Holiday Wishes: Remember to Love

Here we are, five days till Christmas, and it feels like time has just flown by. I can remember sitting at work on December 1st thinking, “wow, twenty-four days till Christmas. It will be forever before we get there.” And now, here we are, twenty-one days later. The mind boggles. (I have a conspiracy theory that time is actually speeding up and it’s not just our perception of it. Why, I couldn’t tell you. But it’s real.)

Last night, my accountability group was discussing people we’ve lost, and how it’s been affecting our holidays. And it made me think back to my childhood. And this morning on the bus, I tried remembering my grandparents’ old house.

Because when I think of Christmas, I am always hurtled through time to when we had Christmas Eve at my grandparents’ house. It was a small, two-bedroom house with a basement, a dining room, and a small kitchen. My grandparents had a beautiful tree with these antique ornaments on it (some of which grace our tree now) and a Santa on a sleigh that actually spun around the tree. It was neat. There was always mistletoe hanging from Grandma’s kitchen doorway. And, of course, there were other decorations as well. But that tree sticks in my mind.

So we’d all go to Grandma’s for Christmas Eve — my aunt, my uncle, my cousins, and of course, the four of us — my dad, my mom, my sister, and me. Usually, they’d be someone there who didn’t have anywhere to go for Christmas — I can remember several people over the years that my family “adopted.” We’d have hors d’oeuvres — cheese and crackers and bacon-wrapped tater tots. Soooo good. And then we’d open stocking stuffers.

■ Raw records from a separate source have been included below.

(* ===== verification/DebuggerProps.v ===== *)
(** * DebuggerProps: packets, memory access and errors of the debugger stub

    What goes over the wire for a complete packet: the acknowledgement, the
    effect of the command and the framed reply. *)
From S2P Require Import Bare.
From S2P Require Export Debugger.

(** ** Hexadecimal *)
Lemma hex_hexchar d : 0 <= d < 16 → hex (hexchar d) = d.
Proof.
  intros Hd. apply Z.eqb_eq. revert d Hd.
  apply (forall_below 16 (λ d, hex (hexchar d) =? d)). vm_compute. done.
Qed.
Lemma hexchar_range d : 0 <= d < 16 → 48 <= hexchar d < 58 ∨ 97 <= hexchar d < 103.
Proof. unfold hexchar. intros. case_if; lia. Qed.
Lemma hi_nibble b : byte b → 0 <= b >>! 4 < 16.
Proof. intros. rewrite Z.shiftr_div_pow2 by lia. width_lia. Qed.
Lemma nibbles b : byte b → u8 (u8 ((b >>! 4) <<! 4) + b mod 16) = b.
Proof.
  intros. rewrite Z.shiftl_mul_pow2, Z.shiftr_div_pow2 by lia. width_lia.
Qed.
Lemma hex_bytes_mem2hex l rest :
  Forall byte l → hex_bytes (length l) (mem2hex l ++ rest) = Some l.
Proof.
  induction 1 as [|b l Hb _ IH]; [done|]. cbn [length mem2hex app hex_bytes].
  rewrite IH, !hex_hexchar, nibbles by (auto using hi_nibble; apply Z.mod_pos_bound; lia). done.
Qed.
Lemma length_mem2hex l : length (mem2hex l) = (2 * length l)%nat.
Proof. induction l; simpl; lia. Qed.
(** What [hex2mem] makes of the two bytes of gdb's breakpoint instruction. *)
Definition translate (l : list Z) : list Z := if decide (l = [0x57; 0x30]) then [0x5f; 0x0c] else l.
Lemma hex2mem_mem2hex l rest :
  Forall byte l → hex2mem (mem2hex l ++ rest) (Z.of_nat (length l)) = Some (translate l).
Proof.
  intros Hl. unfold hex2mem, translate. rewrite Nat2Z.id.
  destruct (decide (l = _)) as [->|Hne]; [done|].
  destruct (Z.eqb_spec (Z.of_nat (length l)) 2) as [E|]; simpl andb.
  - rewrite bool_decide_eq_false_2; [apply hex_bytes_mem2hex; done|].
    intros Ht. apply Hne. destruct l as [|a [|b [|? ?]]]; try (simpl in E; lia).
    pose proof (hex_bytes_mem2hex [a; b] [] Hl) as H. rewrite app_nil_r in H.
    change (take 4 (mem2hex [a; b] ++ rest)) with (mem2hex [a; b]) in Ht. rewrite Ht in H.
    vm_compute in H. injection H as <- <-. done.
  - apply hex_bytes_mem2hex. done.
Qed.

(** The four digits of a 16-bit number, as gdb writes it. *)
Definition hex4 (v : Z) : list Z :=
  hexchar (v / 4096) :: hexchar (v / 256 mod 16) :: hexchar (v / 16 mod 16) :: [hexchar (v mod 16)].
Lemma hexToInt_digit any v d rest :
  0 <= d < 16 → 0 <= v < 4096 →
  hexToInt_from any v (hexchar d :: rest) = hexToInt_from true (16 * v + d) rest.
Proof.
  intros Hd Hv. cbn [hexToInt_from]. rewrite hex_hexchar by done.
  pose proof (hexchar_range d Hd).
  rewrite (proj2 (Z.eqb_neq (hexchar d) 0)), (proj2 (Z.leb_le 0 d)) by lia.
  rewrite (lor_shift_add 4) by lia. rewrite s32_id by lia. f_equal. lia.
Qed.
Lemma hexToInt_hex4 v c rest :
  0 <= v < 65536 → hex c = -1 → hexToInt (hex4 v ++ c :: rest) = Some (true, v, c :: rest).
Proof.
  intros Hv Hc. unfold hexToInt, hex4. cbn [app].
  rewrite !hexToInt_digit by (Z.div_mod_to_equations; lia). cbn [hexToInt_from]. rewrite Hc.
  replace (16 * (16 * (16 * (16 * 0 + v / 4096) + v / 256 mod 16) + v / 16 mod 16) + v mod 16)
    with v by (Z.div_mod_to_equations; lia).
  destruct (c =? 0); done.
Qed.
Lemma hex4_plain v x : 0 <= v < 65536 → (x < 48 ∨ x = 58) → x ∉ hex4 v.
Proof.
  intros Hv Hx. unfold hex4.
  repeat (rewrite not_elem_of_cons; split); try apply not_elem_of_nil;
  match goal with |- x ≠ hexchar ?d =>
    pose proof (hexchar_range d ltac:(Z.div_mod_to_equations; lia)); lia end.
Qed.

I talked about them before, I think. They used to be gag gifts, but then evolved into cheap but useful things for each person. My own family carried on the tradition for many years. Unfortunately, we kind of fell out of it, mostly due to the fact that we were scattered on Christmas Eve — I’d be with my ex-husband, or we’d be working, or my dad would be working. And nowadays, money’s been tight, so we’d rather spend it on actual gifts. I would love to bring it back, though. I really miss it.

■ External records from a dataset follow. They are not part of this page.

(* ===== verification/BrickOs.v ===== *)
(** * BrickOs: the heap of brickOS in the emulated memory ([brickos.c])

    The emulator allocates and frees memory inside of the running brickOS: the
    blocks lie behind each other from [_mm_start] to the end of the address space,
    each with a word for its owner (0: free) and a word for its length in words;
    [_mm_first_free] is a variable of the kernel.  Pointers are 16 bits wide and
    wrap around; an access outside of [memory] is [None]. *)
From S2P Require Export Prelude.

Definition put_word (o v : Z) (mem : gmap Z Z) : gmap Z Z :=
  <[o + 1 := v &! 0xff]> (<[o := u8 (v >>! 8)]> mem).
Definition READ_WORD (mem : gmap Z Z) (o : Z) : option Z :=
  if in_memory o then Some (word_at mem o) else None.
Definition WRITE_WORD (o v : Z) (mem : gmap Z Z) : option (gmap Z Z) :=
  if in_memory o then Some (put_word o v mem) else None.

Section Heap.
Context (mm_start mm_first_free : Z).

(** The block behind a block of [len] words at [ptr]. *)
Definition next_block (ptr len : Z) : Z := u16 (ptr + 4 + 2 * len).

(** [while (READ_WORD(nptr) == 0)]: merge the free blocks at [nptr] into the one
    at [ptr]; the new length and the block behind it. *)
Fixpoint merge_free (fuel : nat) (ptr len nptr : Z) (mem : gmap Z Z) : option (Z * Z * gmap Z Z) :=
  match fuel with
  | O => None
  | S fuel =>
      type ← READ_WORD mem nptr;
      if type =? 0 then
        first ← READ_WORD mem mm_first_free;
        mem ← (if nptr =? first then WRITE_WORD mm_first_free ptr mem else Some mem);
        next ← READ_WORD mem (nptr + 2);
        let len := u16 (len + (2 + next)) in
        mem ← WRITE_WORD (ptr + 2) len mem;
        merge_free fuel ptr len (next_block ptr len) mem
      else Some (len, nptr, mem)
  end.

Fixpoint free_loop (fuel : nat) (addr ptr : Z) (mem : gmap Z Z) : option (gmap Z Z) :=
  if ptr <? mm_start then Some mem
  else
    match fuel with
    | O => None
    | S fuel =>
        len ← READ_WORD mem (ptr + 2);
        let nptr := next_block ptr len in
        if ptr + 4 =? addr then
          mem ← WRITE_WORD ptr 0 mem;
          first ← READ_WORD mem mm_first_free;
          mem ← (if first <? ptr then WRITE_WORD mm_first_free ptr mem else Some mem);
          '(_, _, mem) ← merge_free fuel ptr len nptr mem;
          Some mem
        else free_loop fuel addr nptr mem
    end.
(** Every block takes at least four bytes. *)
Definition FUEL : nat := Z.to_nat 16386.
Definition brickos_free (addr : Z) (mem : gmap Z Z) : option (gmap Z Z) :=
  if mm_start =? 0 then Some mem else free_loop FUEL addr mm_start mem.

(** [while (READ_WORD(nptr) != 0 && nptr >= mm_start)]: the next free block. *)
Fixpoint skip_used (fuel : nat) (nptr : Z) (mem : gmap Z Z) : option Z :=
  match fuel with
  | O => None
  | S fuel =>
      type ← READ_WORD mem nptr;
      if negb (type =? 0) && (mm_start <=? nptr) then
        len ← READ_WORD mem (nptr + 2); skip_used fuel (next_block nptr len) mem
      else Some nptr
  end.
(** The free block at [ptr], with [nptr] behind it, becomes a program's. *)
Definition take_block (fuel : nat) (ptr len nptr size : Z) (mem : gmap Z Z) : option (Z * gmap Z Z) :=
  '(nptr, mem) ←
    (if size + 8 <? len then
       mem ← WRITE_WORD (ptr + 2) size mem;
       let nptr := next_block ptr size in
       mem ← WRITE_WORD nptr 0 mem;
       mem ← WRITE_WORD (nptr + 2) (len - size - 2) mem;
       Some (nptr, mem)
     else Some (nptr, mem));
  mem ← WRITE_WORD ptr 0xfffe mem;
  first ← READ_WORD mem mm_first_free;
  mem ← (if ptr =? first then
           nptr ← skip_used fuel nptr mem; WRITE_WORD mm_first_free nptr mem
         else Some mem);
  Some (u16 (ptr + 4), mem).
Fixpoint malloc_loop (fuel : nat) (size ptr : Z) (mem : gmap Z Z) : option (Z * gmap Z Z) :=
  if ptr <? mm_start then Some (0, mem)
  else
    match fuel with
    | O => None
    | S fuel =>
        type ← READ_WORD mem ptr;
        len ← READ_WORD mem (ptr + 2);
        let nptr := next_block ptr len in
        '(len, nptr, mem) ← (if type =? 0 then merge_free fuel ptr len nptr mem else Some (len, nptr, mem));
        if (type =? 0) && (size <? len) then take_block fuel ptr len nptr size mem
        else malloc_loop fuel size nptr mem
    end.
Definition brickos_malloc (size : Z) (mem : gmap Z Z) : option (Z * gmap Z Z) :=
  if mm_start =? 0 then Some (0, mem)
  else malloc_loop FUEL (u16 ((size + 1) >>! 1)) mm_start mem.
End Heap.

So, I think about Grandma’s house (and how weird it looks, after my grandpa sold it and the owners painted it different colors) and all the things we used to do, and I feel nostalgic and a little bit sad. Don’t get me wrong — I love our Christmases now. We have new traditions, and now I have my in-laws too, and it’s been great. But there’s just something about the simplicity and wonderment of being a kid and just…loving Christmas. Being with the whole family and honoring our traditions.

Grandpa passed away five years ago at age ninety-seven. Prior to this, he’d spend either Christmas or Christmas Eve with us. And I think Grandma’s absence has always been felt. Sure, we’ve made some great memories, and I am grateful for the time I had with Gramps, but Grandma was the glue that held us all together. Without her, we went our separate ways. Things have not been the same since, and that makes me sad, too.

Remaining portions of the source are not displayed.